Revenons au sport. Pouvait-on tolérer,
au nom de la liberté d'expression, la présence dans un stade d'une
banderole traitant les supporters de l'équipe adverse de pervers
sexuels, comme cela s'est produit à l'occasion d'un match de
football il y a quelques années ? Non, bien sûr. Pas plus que
nous n'acceptons de voir une croix gammée utilisée pour faire
passer un message de haine. Quant aux humoristes, ils bénéficient
d'un statut particulier puisqu'on accepte chez eux des écarts de
langage homophobes, racistes, sexistes. C'est parfois choquant,
mais c'est pour la bonne cause : ils font rire le peuple...

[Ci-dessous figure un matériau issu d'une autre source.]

Lemma mkfs_image_correct_witness :
  wp (mkfs_main (fun _ => true) reads0 [[109]; [102]; [95; 104; 105]]) (fun _ st' => let V := blk (m_img st') in
    exists n, resolve the_sb V ROOTINO (path_elems [47; 104; 105]) = Some n /\
      frange (on_disk the_sb V n) V 0 (i_size (on_disk the_sb V n)) = [120; 121; 122]) (mk_mkfs [] the_sb 1 0).
Proof.
  eapply wp_mono.
  - apply (mkfs_image_correct (fun _ => true) reads0 [109] [102] [[95; 104; 105]] [[120; 121; 122]] (mk_mkfs [] the_sb 1 0));
      [reflexivity|exact given0|exact fits0|exact distinct0].
  - intros r st' [_ H]. destruct (H 0%nat _ _ eq_refl eq_refl) as (n & H1 & _ & _ & _ & H2). exists n. exact (conj H1 H2).
Defined.

Lemma mkfs_files_in_swap_witness :
  wp (mkfs_main (fun _ => true) reads0 [[109]; [102]; [95; 104; 105]]) (fun _ st' => let V := blk (m_img st') in
    fblock (on_disk the_sb V ROOTINO) V 0 = 59 /\ used the_sb V 2032 = false /\
    wp initswap (fun _ ks' => exists j w, zlookup (k_swap ks') j = Some w /\ is_free w = 1 /\ sw_start w <= 59 < sw_start w + 8) state0) (mk_mkfs [] the_sb 1 0).
Proof.
  eapply wp_mono.
  - apply (mkfs_files_in_swap (fun _ => true) reads0 [109] [102] [[95; 104; 105]] [[120; 121; 122]] (mk_mkfs [] the_sb 1 0) state0);
      [reflexivity|exact given0|exact fits0|reflexivity].
  - intros r st' (H1 & Hsw & H2 & H3 & H4 & H5). split; [exact H1|]. split.
    + rewrite H3; [vm_compute; reflexivity|vm_compute; split; [discriminate|reflexivity]].
    + eapply wp_mono; [exact H5|]. intros [] ks' H. change 59 with nmeta. rewrite <-H1.
      apply (H ROOTINO 0); [unfold ROOTINO; cbn; lia|change MAXFILE with 140; lia|rewrite H1; discriminate|rewrite H1; exact Hsw].
Defined.
Lemma wp_idup w x Q s : L_icache ∉ k_held s -> k_inode s !! w = Some x ->
  Q w (set_k_inode (<[w := set_i_ref (i_ref x + 1) x]> (k_inode s)) s) -> wp (idup w) Q s.
Proof.
  intros Hh Hx HQ. unfold idup. wp_step. apply wp_acquire; [done|]. wp_step. eapply wp_upd_inode; [exact Hx|]. wp_step.
  eapply wp_release; [done|]. wp_step. by destruct s.
Qed.

(** ** The name *)

(** The bytes before the terminating zero. *)
Fixpoint name_of (l : list Z) : list Z :=
  match l with [] => [] | c :: l => if c =? 0 then [] else c :: name_of l end.

Lemma name_copy_name_of n s t : (n < length s)%nat -> length t = length s -> 0 ∈ take (S n) t -> name_of (name_copy n s t) = name_of t.
Proof.
  revert s t. induction n as [|n IH]; intros [|x s] [|c t] Hn Hl Hz; cbn [length] in *; try lia; cbn [name_copy name_of].
  - apply list_elem_of_singleton in Hz. subst c. done.
  - destruct (Z.eqb_spec c 0) as [->|Hc]; [done|]. f_equal. apply IH; [lia|lia|].
    cbn in Hz. apply elem_of_cons in Hz as [|Hz]; [congruence|done].
Qed.

(** ** Memory *)

(** The trap frame of the child, in its kernel stack [v]. *)
Definition TF (v : Z) : Z := v + KSTACKSIZE - TFSIZE.
Definition child_mem (m : mem) (v tf : Z) : mem := st (memmove m (TF v) tf TFSIZE) (TF v + tf_eax) 0.

Lemma child_mem_out m v tf a : a < TF v \/ v + PGSIZE <= a -> ldb (child_mem m v tf) a = ldb m a.
Proof.
  intros Ha. unfold child_mem, TF, TFSIZE, KSTACKSIZE, tf_eax in *. unfold PGSIZE in *. rewrite ldb_st_ne by lia. apply ldb_memmove_out; lia.
Qed.

Lemma child_mem_tf m v tf o : 0 <= o < TFSIZE ->
  ldb (child_mem m v tf) (TF v + o) = if decide (tf_eax <= o < tf_eax + 4) then 0 else ldb m (tf + o).
Proof.
  intros Ho. unfold child_mem. case_decide as Hd.
  - unfold st. rewrite !ldb_stb. unfold tf_eax in *. assert (o = 28 \/ o = 29 \/ o = 30 \/ o = 31) as [-> | [-> | [-> | ->]]] by lia;
      repeat (case_decide; try lia); reflexivity.
  - rewrite ldb_st_ne by lia. rewrite ldb_memmove by (unfold TFSIZE; lia). rewrite decide_True by lia. f_equal. lia.
Qed.

Lemma child_mem_same m v tf p : v mod PGSIZE = 0 -> p mod PGSIZE = 0 -> p <> v -> same_page m (child_mem m v tf) p.
Proof. intros Hv Hp Hne a Ha. apply child_mem_out. unfold TF, KSTACKSIZE, TFSIZE. destruct (page_disjoint v p Hv Hp); [done|klia..]. Qed.

Section fork_mem.
Context (s s2 : kstate) (P d : Z) (i : nat) (p0 : proc) (own : nat -> list Z) (n : nat) (v : Z) (l used l' : list Z) (tf : Z).
Context (Hpre : cow_pre s P i p0 own n (v :: l)) (Hfree : (10 + (n + 1023) / 1024 <= length l)%nat).
Context (Hcf : cow_fork (alloc_state i p0 v s) s2 P d i (embryo p0 (k_nextpid s) v) own n l used l').

Let m3 := child_mem (k_mem s2) v tf.

Lemma fork_head : page_ok v /\ v ∉ l /\ ~ owns (k_mem s) P v.
Proof.
  destruct (cp_ready _ _ _ _ _ _ _ Hpre) as [Hf _ _ Hfresh]. destruct (free_head _ _ _ Hf). split_and!; [done|done|]. apply Hfresh. by left.
Qed.

Lemma fork_owns1 p : owns (k_mem (alloc_state i p0 v s)) P p <-> owns (k_mem s) P p.
Proof. apply (ut_owns _ _ _ (proj2 (cow_pre_alloc _ _ _ _ _ _ _ _ Hpre Hfree))). Qed.
Lemma fork_pte1 va : pte_of (k_mem (alloc_state i p0 v s)) P va = pte_of (k_mem s) P va.
Proof. apply (ut_pte _ _ _ (proj2 (cow_pre_alloc _ _ _ _ _ _ _ _ Hpre Hfree))). Qed.

Lemma used_l p : p ∈ used -> p ∈ l.
Proof. intros Hp. rewrite (cf_list _ _ _ _ _ _ _ _ _ _ _ Hcf). apply elem_of_app. by left. Qed.

(** The kernel stack is as [allocproc] left it. *)
Lemma fork_page_v : same_page (first_stack (k_mem s) v) (k_mem s2) v.
Proof.
  destruct fork_head as ([Hv _] & Hvl & Ho). apply (cf_frame _ _ _ _ _ _ _ _ _ _ _ Hcf v Hv).
  - by rewrite fork_owns1.
  - intros Hu. by apply Hvl, used_l.
Qed.

(** A page that is neither free nor part of the page table keeps its bytes. *)
Lemma fork_same p : p mod PGSIZE = 0 -> ~ owns (k_mem s) P p -> p ∉ v :: l -> same_page (k_mem s) m3 p.
Proof.
  intros Hp Ho [Hpv Hpl]%not_elem_of_cons. destruct fork_head as ([Hv _] & _).
  eapply same_page_trans; [by apply (first_stack_same _ v)|]. eapply same_page_trans; [|by apply child_mem_same].
  apply (cf_frame _ _ _ _ _ _ _ _ _ _ _ Hcf p Hp); [by rewrite fork_owns1|]. intros Hu. by apply Hpl, used_l.
Qed.
(* ===== verification/ExecStack.v ===== *)
(** * The stack of a new program

    The part of [exec] of [exec.c] after the program is loaded: the guard page
    and the stack page, the argument strings and the words that [main] finds
    on its stack, the commit to the new image and the release of the old
    one. *)

From Stdlib Require Import ZArith Lia.
From stdpp Require Import base strings numbers gmap list.
From S2P Require Import Prelude Mmu Memory Kernel Sample Sleeplock Bio Kmem Rmap PageTable Swap Kalloc Vm VmKernel SampleTables VmUser VmGrow VmShrink VmFree SwapOut.
From S2P Require Import Fs File Proc Fork Reap Syscall Sysfile Exec.

(** ** Where the arguments go *)

(** The stack pointer after the string [arg] was pushed. *)
Definition below (sp : Z) (arg : list Z) : Z := (sp - (Z.of_nat (length arg) + 1)) / 4 * 4.
Fixpoint pointers (sp : Z) (argv : list (list Z)) : list Z :=
  match argv with [] => [] | a :: argv => below sp a :: pointers (below sp a) argv end.
Definition strings_end (sp : Z) (argv : list (list Z)) : Z := foldl below sp argv.
(** The stack pointer of the new program. *)
Definition start_esp (top : Z) (argv : list (list Z)) : Z := strings_end top argv - 4 * (Z.of_nat (length argv) + 4).
(* ===== verification/Trap.v ===== *)
(** * System calls and traps

    [sysproc.c], [syscall] of [syscall.c] and [trap] of [trap.c].  A trap
    that ends the process or gives up the CPU leaves in the middle: its
    result says so, and [trap_resume] is what is left after [yield].  The
    number of the CPU and the interrupt handlers of the devices, which do
    not touch the state of this model, are arguments. *)

From Stdlib Require Import ZArith Lia.
From stdpp Require Import base strings numbers gmap list.
From S2P Require Import Prelude Mmu Memory Kernel Sample Sleeplock Bio Block Layout Log.
From S2P Require Import Kmem Rmap Swap Kalloc Vm Fault Sched Pipe Fs File Proc Syscall Sysfile Exec.

(** ** [sysproc.c] *)

Section sysproc.
Context {I : KernelImage} {DV : Devsw}.

Definition print_rss : K unit :=
  cprintf "PrintingRSS\n";;
  acquire L_ptable;;
  _ ← for_ (R := unit) (seq 0 (Z.to_nat NPROC)) (fun i (_ : unit) =>
        p ← get_proc i;
        when (negb (bool_decide (p_state p = UNUSED)))
          (cprintf "((P)) id: %d, state: %d, rss: %d\n");;
        mret (Next tt)) tt;
  release L_ptable.

Definition sys_getNumFreePages : K Z := num_of_FreePages.
Definition sys_getrss : K Z := print_rss;; mret 0.
Definition sys_fork : K Z := fork.
Definition sys_wait : K Z := o ← wait; finished o.

Definition sys_kill : K Z :=
  o ← argint 0;
  match o with None => mret (-1) | Some pid => kill pid end.

Definition sys_getpid : K Z := c ← curproc; p ← get_proc c; mret (p_pid p).

Definition sys_sbrk : K Z :=
  o ← argint 0;
  match o with
  | None => mret (-1)
  | Some n =>
      c ← curproc;
      p ← get_proc c;
      r ← growproc n;
      mret (if r <? 0 then -1 else s32 (p_sz p))
  end.

(** The loop of [sys_sleep], with [tickslock] held; the comparison is that
    of unsigned integers. *)
Definition sleep_ticks (ticks0 n : Z) : K (outcome Z) :=
  ticks ← gets k_ticks;
  if u32 (ticks - ticks0) <? u32 n then
    c ← curproc;
    p ← get_proc c;
    if negb (p_killed p =? 0) then release L_tickslock;; mret (Done (-1))
    else sleep_enter ChTicks L_tickslock;; mret Asleep
  else release L_tickslock;; mret (Done 0).
Definition sleep_ticks_wake (ticks0 n : Z) : K (outcome Z) :=
  sleep_resume L_tickslock;; sleep_ticks ticks0 n.

Definition sys_sleep : K Z :=
  o ← argint 0;
  match o with
  | None => mret (-1)
  | Some n =>
      acquire L_tickslock;;
      ticks0 ← gets k_ticks;
      o ← sleep_ticks ticks0 n;
      finished o
  end.

Definition sys_uptime : K Z :=
  acquire L_tickslock;;
  xticks ← gets k_ticks;
  release L_tickslock;;
  mret (s32 xticks).

(** ** [syscall] *)

(** How a system call or a trap ends: it returns, the process has exited, or
    it has given up the CPU. *)
Inductive ending (A : Type) := Returned (a : A) | Exited | Yielded.
Arguments Returned {A} a.
Arguments Exited {A}.
Arguments Yielded {A}.

(** The table [syscalls]; [sys_exit] does not return. *)
Definition syscalls (num : Z) : option (K (ending Z)) :=
  let ret (m : K Z) : option (K (ending Z)) := Some (r ← m; mret (Returned r)) in
  match num with
  | 1 => ret sys_fork
  | 2 => Some (exit;; mret Exited)
  | 3 => ret sys_wait
  | 4 => ret sys_pipe
  | 5 => ret sys_read
  | 6 => ret sys_kill
  | 7 => ret sys_exec
  | 8 => ret sys_fstat
  | 9 => ret sys_chdir
  | 10 => ret sys_dup
  | 11 => ret sys_getpid
  | 12 => ret sys_sbrk
  | 13 => ret sys_sleep
  | 14 => ret sys_uptime
  | 15 => ret sys_open
  | 16 => ret sys_write
  | 17 => ret sys_mknod
  | 18 => ret sys_unlink
  | 19 => ret sys_link
  | 20 => ret sys_mkdir
  | 21 => ret sys_close
  | 22 => ret sys_getrss
  | 23 => ret sys_getNumFreePages
  | _ => None
  end.

(** [curproc->tf->eax = v], where [curproc->tf] is read after the call. *)
Definition set_eax (c : nat) (v : Z) : K unit :=
  p ← get_proc c;
  store (p_tf p + tf_eax) v.

Definition syscall : K (ending unit) :=
  c ← curproc;
  p ← get_proc c;
  num ← load (p_tf p + tf_eax);
  match syscalls (s32 num) with
  | Some m =>
      r ← m;
      match r with
      | Returned v => set_eax c v;; mret (Returned tt)
      | Exited => mret Exited
      | Yielded => mret Yielded
      end
  | None =>
      cprintf "%d %s: unknown sys call %d\n";;
      set_eax c (-1);;
      mret (Returned tt)
  end.

(** ** [trap] *)

Definition T_PGFLT : Z := 14.
Definition T_SYSCALL : Z := 64.
Definition T_IRQ0 : Z := 32.
Definition IRQ_TIMER : Z := 0.
Definition IRQ_KBD : Z := 1.
Definition IRQ_COM1 : Z := 4.
Definition IRQ_IDE : Z := 14.
Definition IRQ_SPURIOUS : Z := 31.

(** [myproc() && myproc()->killed] *)
Definition killed : K bool :=
  o ← myproc;
  match o with
  | None => mret false
  | Some c => p ← get_proc c; mret (negb (p_killed p =? 0))
  end.

(** [if(myproc()->killed) exit();] where [myproc()] is not null. *)
Definition exit_if_killed : K (ending unit) :=
  c ← curproc;
  p ← get_proc c;
  if negb (p_killed p =? 0) then exit;; mret Exited else mret (Returned tt).

Definition trap_syscall (tf : Z) : K (ending unit) :=
  r ← exit_if_killed;
  match r with
  | Returned _ =>
      c ← curproc;
      upd_proc c (set_p_tf tf);;
      r ← syscall;
      match r with
      | Returned _ => exit_if_killed
      | _ => mret r
      end
  | _ => mret r
  end.

(** The switch on the trap number: the devices are [dev_intr]. *)
Definition trap_switch (dev_intr : Z -> K unit) (cpuid tf : Z) : K unit :=
  trapno ← load (tf + tf_trapno);
  cs ← load (tf + tf_cs);
  if trapno =? T_PGFLT then handle_fage_fault
  else if trapno =? T_IRQ0 + IRQ_TIMER then
    when (cpuid =? 0)
      (acquire L_tickslock;;
       modify (fun s => set_k_ticks (u32 (k_ticks s + 1)) s);;
       wakeup ChTicks;;
       release L_tickslock)
  else if bool_decide (trapno ∈ [T_IRQ0 + IRQ_IDE; T_IRQ0 + IRQ_KBD; T_IRQ0 + IRQ_COM1]) then dev_intr trapno
  else if bool_decide (trapno ∈ [T_IRQ0 + IRQ_IDE + 1; T_IRQ0 + 7; T_IRQ0 + IRQ_SPURIOUS]) then mret tt
  else
    o ← myproc;
    match o with
    | None => panic "trap"
    | Some c => if Z.land cs 3 =? 0 then panic "trap" else upd_proc c (set_p_killed 1)
    end.

(** The last check of [trap], also after [yield]. *)
Definition trap_end (tf : Z) : K (ending unit) :=
  cs ← load (tf + tf_cs);
  b ← killed;
  if b && (Z.land cs 3 =? DPL_USER) then exit;; mret Exited else mret (Returned tt).

Definition trap (dev_intr : Z -> K unit) (cpuid tf : Z) : K (ending unit) :=
  trapno ← load (tf + tf_trapno);
  if trapno =? T_SYSCALL then trap_syscall tf
  else
    trap_switch dev_intr cpuid tf;;
    r ← trap_end tf;
    match r with
    | Returned _ =>
        o ← myproc;
        running ← match o with
                  | None => mret false
                  | Some c => p ← get_proc c; mret (bool_decide (p_state p = RUNNING))
                  end;
        if running && (trapno =? T_IRQ0 + IRQ_TIMER) then yield_enter;; mret Yielded
        else trap_end tf
    | _ => mret r
    end.

Definition trap_resume (tf : Z) : K (ending unit) := yield_resume;; trap_end tf.
End sysproc.
Lemma ioapic_routes_witness :
  wp (ioapicinit 0;; enable_all [(IRQ_KBD, 0); (IRQ_COM1, 0); (IRQ_IDE, 1)])
    (fun _ s => redirect s IRQ_IDE = Some (46, 1) /\ redirect s IRQ_KBD = Some (33, 0) /\ redirect s 2 = None) ioapic0.
Proof.
  eapply wp_mono; [apply (ioapic_routes 0 [(IRQ_KBD, 0); (IRQ_COM1, 0); (IRQ_IDE, 1)] ioapic0)|].
  - repeat constructor; unfold IRQ_KBD, IRQ_COM1, IRQ_IDE; lia.
  - intros r s H. rewrite !H by (vm_compute; split; discriminate). split_and!; reflexivity.
Defined.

Lorsque l'on est journaliste, la
liberté d'expression est comme l'orthographe. Elle exige une
attention constante. Doit-on publier une photographie qui met en
cause un personnage public ? Doit-on relater des propos tenus en
privé ? Doit-on dénoncer un agissement, certes interdit, mais
dont la publication n'aurait pour seul effet que de discréditer
son auteur ? La justice est-elle saisie ? Quel respect
accordons-nous à la vie privée ?
La presse locale est plus attentive au
respect des personnes que la presse nationale. Non que le journaliste
local soit plus compétent que ses confrères parisiens,
mais parce qu'il entretient une relation presque physique avec chacun
de ses lecteurs. Ce journaliste tourne sept fois sa plume dans son
encrier avant d'écrire une information qui ne fera pas plaisir à un
élu, un président d'association ou même un simple citoyen. Il
mesure parfaitement les conséquences d'une information diffusée
dans la presse. « Si c'est écrit dans le journal, c'est que
c'est vrai » entend-on encore aujourd'hui. Quelle
responsabilité !
C'est parfois la peur qui retient le
journaliste devant son clavier. Peur d'une réaction vive, peur de
subir des menaces, y compris physiques, de perdre la confiance de
certains interlocuteurs. Sans parler de la sanction financière, le
chantage à la publicité utilisé sans honte par certains
responsables politiques.
C'est aussi le respect des autres, ceux
dont il pourrait dénoncer tant de turpitudes, ceux qui mènent une
vie qu'il n'approuve pas, qui ne partagent pas ses idées. Le
journaliste s'interroge. « Cette information est-elle utile ?
Ne risque-t-elle pas d'avoir pour seule conséquence de détruire la
réputation d'une personne ? Ne suis-je pas en train de me
faire plaisir, en réglant des comptes personnels, parce que cette
personne, un jour, a été désagréable avec moi ? ».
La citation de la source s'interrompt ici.